Quando assumiu o cargo em fevereiro de 2012, o ministro Agnaldo Ribeiro, das Cidades, passava 90% do seu tempo atendendo parlamentares que reclamavam da liberação de recursos de emendas e convênios assinados com a União. Hoje, essas reuniões deixaram de consumir a agenda do ministro.
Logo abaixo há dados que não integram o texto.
(* ===== verification/OtcSagaFacts.v ===== *)
(** * What the pieces of the saga can change

    Frames: the notes on an execution touch its row and its log only; each step and
    each compensation touches its own table.  [saga_at] composes them, for the
    whole saga and whatever fails, with the waits between two attempts. *)

From stdpp Require Import list.
From S2P Require Import Prelude Numeric Domain Tables Store StoreFacts OrderRepo Market FundsManager.
From S2P Require Import FundsFacts GoMath AccountRepo PaymentRepo PaymentFacts OtcRepo OtcFacts OtcSaga.
#[local] Open Scope Z_scope.

#[local] Abbreviation offers d := (otc_offers (d_otc d)).
#[local] Abbreviation contracts d := (otc_contracts (d_otc d)).

Section at_rules.
Context (e : Env) (R : DB -> DB -> Prop) `{HR : !PreOrder R}.

Lemma preserves_at_try {A} (m : M A) : preserves_at e R m -> preserves_at e R (try m).
Proof. intros Hm w r w' H. apply try_run in H as (r0 & _ & H). eapply Hm, H. Qed.

Lemma preserves_at_sleep_unless (b : bool) : interferes e R -> preserves_at e R (if b then sleep else mret tt).
Proof.
  intros H. destruct b; [by apply preserves_at_sleep|].
  intros w r w' [= <- <-]. reflexivity.
Qed.
End at_rules.

Section pieces.
Context `{DL : decimal.Lib}.

(** ** Notes on the execution *)

Section notes.
Context (R : DB -> DB -> Prop) `{HR : !PreOrder R}.
Context (Hexec : forall m d, R d (set_otc_executions m d)) (Hlog : forall l d, R d (set_otc_step_log l d)).

Lemma update_execution_preserves id f : preserves R (sql (update_execution id f)).
Proof using All.
  apply preserves_sql; [done|]. intros d n d'. unfold update_execution.
  destruct (update_row _ _ _ _) as [[k m]|]; [|discriminate]. intros [= _ <-]. apply Hexec.
Qed.

Lemma UpdateStep_preserves id s st er : preserves R (UpdateStep id s st er).
Proof using All. pose proof (update_execution_preserves id). unfold UpdateStep. solve_preserves. Qed.

Lemma LogStep_preserves id s st er n : preserves R (LogStep id s st er n).
Proof using All.
  unfold LogStep. apply preserves_bind; [done|apply preserves_io; done|intros now]. apply preserves_sql; [done|].
  intros d x d'. destruct (has_row _ _); [|discriminate]. intros [= _ <-]. apply Hlog.
Qed.

Lemma IncrementRetry_preserves id : preserves R (IncrementRetry id).
Proof using All. pose proof (update_execution_preserves id). unfold IncrementRetry, GetExecution. solve_preserves. Qed.

Lemma run_step_preserves ex s m : preserves R m -> preserves R (run_step ex s m).
Proof using All.
  intros Hm. pose proof LogStep_preserves. pose proof UpdateStep_preserves.
  unfold run_step, recordStep. solve_preserves.
Qed.

(** A retried compensation, with the others running in between. *)
Lemma retry_at e ex s f n k :
  interferes e R -> preserves R f -> preserves_at e R (retry ex s f n k).
Proof using All.
  intros Hi Hf. revert k. induction n as [|n IH]; intros k; cbn [retry].
  - apply preserves_at_of. apply preserves_ret. done.
  - apply preserves_at_bind; [done|apply preserves_at_of, preserves_try, IncrementRetry_preserves|intros _].
    apply preserves_at_bind; [done|by apply preserves_at_of, preserves_try|intros [[]|er]].
    + apply preserves_at_of. pose proof LogStep_preserves. solve_preserves.
    + apply preserves_at_bind; [done|apply preserves_at_of, preserves_try, LogStep_preserves|intros _].
      apply preserves_at_bind; [done|by apply preserves_at_sleep_unless|intros _]. apply IH.
Qed.

Lemma compensate_all_at e ex l :
  interferes e R -> Forall (fun x => preserves R x.2) l -> preserves_at e R (compensate_all ex l).
Proof using All.
  intros Hi. induction 1 as [|x l Hx _ IH]; cbn [compensate_all]; [apply preserves_at_of, preserves_ret; done|].
  apply preserves_at_bind; [done|by apply retry_at|intros ok].
  apply preserves_at_bind; [done|exact IH|intros oks]. apply preserves_at_of, preserves_ret. done.
Qed.

Lemma compensateFrom_at e ex s er :
  interferes e R -> Forall (fun x => preserves R x.2) (from_step s (allSteps ex)) ->
  preserves_at e R (compensateFrom ex s er).
Proof using All.
  intros Hi Hl. pose proof UpdateStep_preserves as Hu. unfold compensateFrom.
  apply preserves_at_bind; [done|apply preserves_at_of, preserves_try, Hu|intros _].
  apply preserves_at_bind; [done|by apply compensate_all_at|intros ok].
  apply preserves_at_of. solve_preserves.
Qed.

Lemma from_step_Forall (P : OTCSagaStep * M unit -> Prop) s l : Forall P l -> Forall P (from_step s l).
Proof using.
  induction 1 as [|x l Hx Hl IH]; cbn [from_step]; [constructor|]. case_decide; [by constructor|done].
Qed.

(** The whole saga, when each step and each compensation keeps [R]. *)
Lemma saga_at e ex c :
  interferes e R -> Forall (fun x => preserves R x.2) (allSteps ex) ->
  preserves R (reserve_funds ex c) -> preserves R (reserve_securities c) -> preserves R (transfer_funds ex c) ->
  (forall now, preserves R (transfer_ownership ex c now)) -> preserves R (markCompleted ex c) ->
  preserves_at e R (runSaga ex c).
Proof using All.
  intros Hi Hl H1 H2 H3 H4 H5. pose proof run_step_preserves as Hrun.
  assert (K : forall s m rest, preserves R m -> preserves_at e R rest -> preserves_at e R (or_compensate ex s m rest)).
  { intros s m rest Hm Hr. unfold or_compensate. apply preserves_at_bind; [done|by apply preserves_at_of, preserves_try|].
    intros [a|er]; [done|]. apply compensateFrom_at; [done|by apply from_step_Forall]. }
  unfold runSaga, stepReserveFunds, stepReserveSecurities, stepTransferFunds, stepTransferOwnership.
  apply K; [by apply Hrun|]. apply K; [by apply Hrun|]. apply K; [|apply K; [|apply K; [done|]]].
  - apply preserves_bind; [done|apply preserves_io; done|intros _]. by apply Hrun.
  - apply preserves_bind; [done|apply preserves_io; done|intros now]. by apply Hrun.
  - apply preserves_at_of, preserves_ret. done.
Qed.
End notes.

(** ** Steps and compensations, by the tables they write *)

Lemma reserve_funds_frame {T} (h : DB -> T) ex c :
  (forall m d, h (set_racun m d) = h d) -> preserves (same h) (reserve_funds ex c).
Proof. intros H. pose proof (fun id f => exec_active_frame h id f H). unfold reserve_funds. solve_preserves. Qed.

Lemma transfer_funds_frame {T} (h : DB -> T) ex c :
  (forall m d, h (set_racun m d) = h d) -> (forall l d, h (set_transakcija l d) = h d) ->
  preserves (same h) (transfer_funds ex c).
Proof.
  intros H1 H2. pose proof (fun id f => exec_active_frame h id f H1). pose proof (fun es => insert_transakcija_frame h es H2).
  unfold transfer_funds. cbv zeta. solve_preserves.
Qed.

Lemma compensate_funds_frame {T} (h : DB -> T) ex :
  (forall m d, h (set_racun m d) = h d) -> (forall l d, h (set_transakcija l d) = h d) ->
  preserves (same h) (compensateTransferFunds ex).
Proof.
  intros H1 H2. pose proof (fun id f => exec_active_frame h id f H1). pose proof (fun es => insert_transakcija_frame h es H2).
  unfold compensateTransferFunds. solve_preserves.
Qed.

Lemma compensate_reserve_frame {T} (h : DB -> T) ex :
  (forall m d, h (set_racun m d) = h d) -> preserves (same h) (compensateReserveFunds ex).
Proof.
  intros H. unfold compensateReserveFunds. apply preserves_bind; [apply _| |intros n; apply preserves_ret; apply _].
  apply preserves_sql; [apply _|]. intros d n d'. destruct (contract_row_of ex d) as [c|]; [|by intros [= _ <-]].
  intros E%update_racun_inv. destruct E as [(_ & ->)|(_ & r & r' & _ & _ & _ & ->)]; [done|]. apply H.
Qed.

Lemma shares_frame {T} (h : DB -> T) c :
  (forall l d, h (set_public_shares l d) = h d) -> preserves (same h) (reserve_securities c).
Proof.
  intros H.
  assert (D : forall P, preserves (same h) (sql (delete_shares P)))
    by (intros P; apply preserves_sql; [apply _|]; intros d n d' [= _ <-]; apply H).
  assert (A : forall u l n, preserves (same h) (sql (add_shares u l n))).
  { intros u l n. apply preserves_sql; [apply _|]. intros d k d'. unfold add_shares.
    destruct (mapM _ _); [|discriminate]. intros [= _ <-]. apply H. }
  unfold reserve_securities. cbv zeta. solve_preserves.
Qed.

Lemma compensate_shares_frame {T} (h : DB -> T) ex :
  (forall l d, h (set_public_shares l d) = h d) -> preserves (same h) (compensateReserveSecurities ex).
Proof.
  intros H.
  assert (A : forall u l n, preserves (same h) (sql (add_shares u l n))).
  { intros u l n. apply preserves_sql; [apply _|]. intros d k d'. unfold add_shares.
    destruct (mapM _ _); [|discriminate]. intros [= _ <-]. apply H. }
  assert (I : forall u l n, preserves (same h) (sql_insert (insert_share u l n))).
  { intros u l n. apply preserves_sql_insert; [apply _|]. intros i d k d'. unfold insert_share.
    destruct (store_int n); [|discriminate]. destruct (0 <? _); [|discriminate]. intros [= _ <-]. apply H. }
  unfold compensateReserveSecurities. solve_preserves.
Qed.

Lemma ownership_frame {T} (h : DB -> T) ex c now :
  (forall m d, h (set_orders m d) = h d) -> (forall m d, h (set_otc_order_saga m d) = h d) ->
  preserves (same h) (transfer_ownership ex c now).
Proof.
  intros H1 H2.
  assert (I : forall u a dir, preserves (same h) (sql_insert (insert_synthetic ex u a dir c now))).
  { intros u a dir. apply preserves_sql_insert; [apply _|]. intros i d k d'. unfold insert_synthetic.
    destruct (store_micros _); [|discriminate]. destruct (_ && _); [|discriminate].
    destruct (insert_row _ _ _); [|discriminate]. intros [= _ <-]. unfold same. by rewrite H2, H1. }
  unfold transfer_ownership. solve_preserves.
Qed.

Lemma compensate_ownership_frame {T} (h : DB -> T) ex :
  (forall m d, h (set_orders m d) = h d) -> (forall m d, h (set_otc_order_saga m d) = h d) ->
  preserves (same h) (compensateTransferOwnership ex).
Proof.
  intros H1 H2. unfold compensateTransferOwnership. apply preserves_sql; [apply _|]. intros d k d'. cbv zeta.
  destruct (existsb _ _); [discriminate|]. intros [= _ <-]. unfold same. by rewrite H2, H1.
Qed.

(** The contract becomes EXERCISED, the execution COMPLETED. *)
Lemma markCompleted_preserves (R : DB -> DB -> Prop) `{!PreOrder R} ex c :
  (forall m d, R d (set_otc_executions m d)) -> (forall l d, R d (set_otc_step_log l d)) ->
  (forall d k t, contracts d !! ctr_ID c = Some k ->
     R d (set_otc_contracts (<[ctr_ID c := with_contract_status OTCContractExercised t k]> (contracts d)) d)) ->
  preserves R (markCompleted ex c).
Proof.
  intros H1 H2 H3. pose proof (UpdateStep_preserves R H1 H2). pose proof (LogStep_preserves R H1 H2).
  assert (U : preserves R (UpdateContractStatus (ctr_ID c) OTCContractExercised)).
  { unfold UpdateContractStatus. rewrite decide_True by done.
    apply preserves_bind; [done|solve_preserves|intros t]. apply preserves_bind; [done| |intros n; solve_preserves].
    apply preserves_sql; [done|]. intros d n d'. unfold update_contract.
    destruct (update_row _ _ _ _) as [[k m]|] eqn:E; [|discriminate]. intros [= _ <-].
    apply update_row_inv in E as [(_ & -> & Hn)|(_ & k0 & k1 & Hk & _ & [= <-] & ->)]; [|by apply H3].
    destruct (contracts d !! ctr_ID c) as [k0|] eqn:Ek; [by specialize (Hn _ eq_refl)|].
    replace (set_otc_contracts (contracts d) d) with d; [done|]. destruct d as []. cbn. f_equal. by destruct d_otc. }
  unfold markCompleted. solve_preserves.
Qed.
End pieces.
Não se trata apenas dos reflexos de um governo que se viu obrigado a "fazer política" depois dos protestos de junho e a abrir as gavetas do Orçamento federal. A mudança na rotina do ministro Agnaldo Ribeiro é parte de um esforço que começou no ano passado para "azeitar" os canais de liberação de recursos para obras do PAC e aquelas de menor valor, tipicamente das emendas parlamentares. A estratégia exigiu mudanças nas regras de repasse de recursos, de onde foram retiradas inúmeras amarras legais e de procedimento.
"Eu agora ando atrás é de projetos para financiar. Sem abrir mão de controles ou supervisão, conseguimos reduzir de três anos para um ano e meio o tempo médio de conclusão das obras de valores inferiores a R$ 750 mil", informa Ribeiro, que vai propor que as novas regras sejam aplicadas a projetos de até R$ 1 milhão a partir de 2014.
Para se ter uma ideia do universo que essas novas regras alcançam, o Ministério do Planejamento contabiliza repasses de R$ 7,6 bilhões, de janeiro a junho, na forma de transferências voluntárias. Desde 2009, os empenhos orçamentários somam R$ 41,5 bilhões e os pagamentos, R$ 22,9 bilhões. Isso sem falar nas obras do PAC, também beneficiadas pelo novo sistema de repasses.
O dinheiro da União chega a prefeituras e Estados principalmente na forma de convênios, que são contratos assinados diretamente com os governos estaduais e municipais a partir de verbas do Orçamento federal; ou repasses que envolvem um banco como agente financeiro da União.
Durante a tramitação do Orçamento no Congresso, os parlamentares têm uma quota de R$ 10 milhões para apresentar em emendas individuais. Como o gasto é apenas uma autorização, a liberação do dinheiro é usada por todos os governos, e desde sempre como moeda de troca política.
O primeiro passo para fazer os recursos chegarem às obras foi dado em 2012 com a permissão de que até metade dos recursos das obras de pequeno porte (até R$ 750 mil) pudessem ser liberados no momento da assinatura dos convênios. Esses repasses eram feitos em parcelas mensais e de baixo valor, podendo ser interrompidos a qualquer momento por atrasos ou irregularidades.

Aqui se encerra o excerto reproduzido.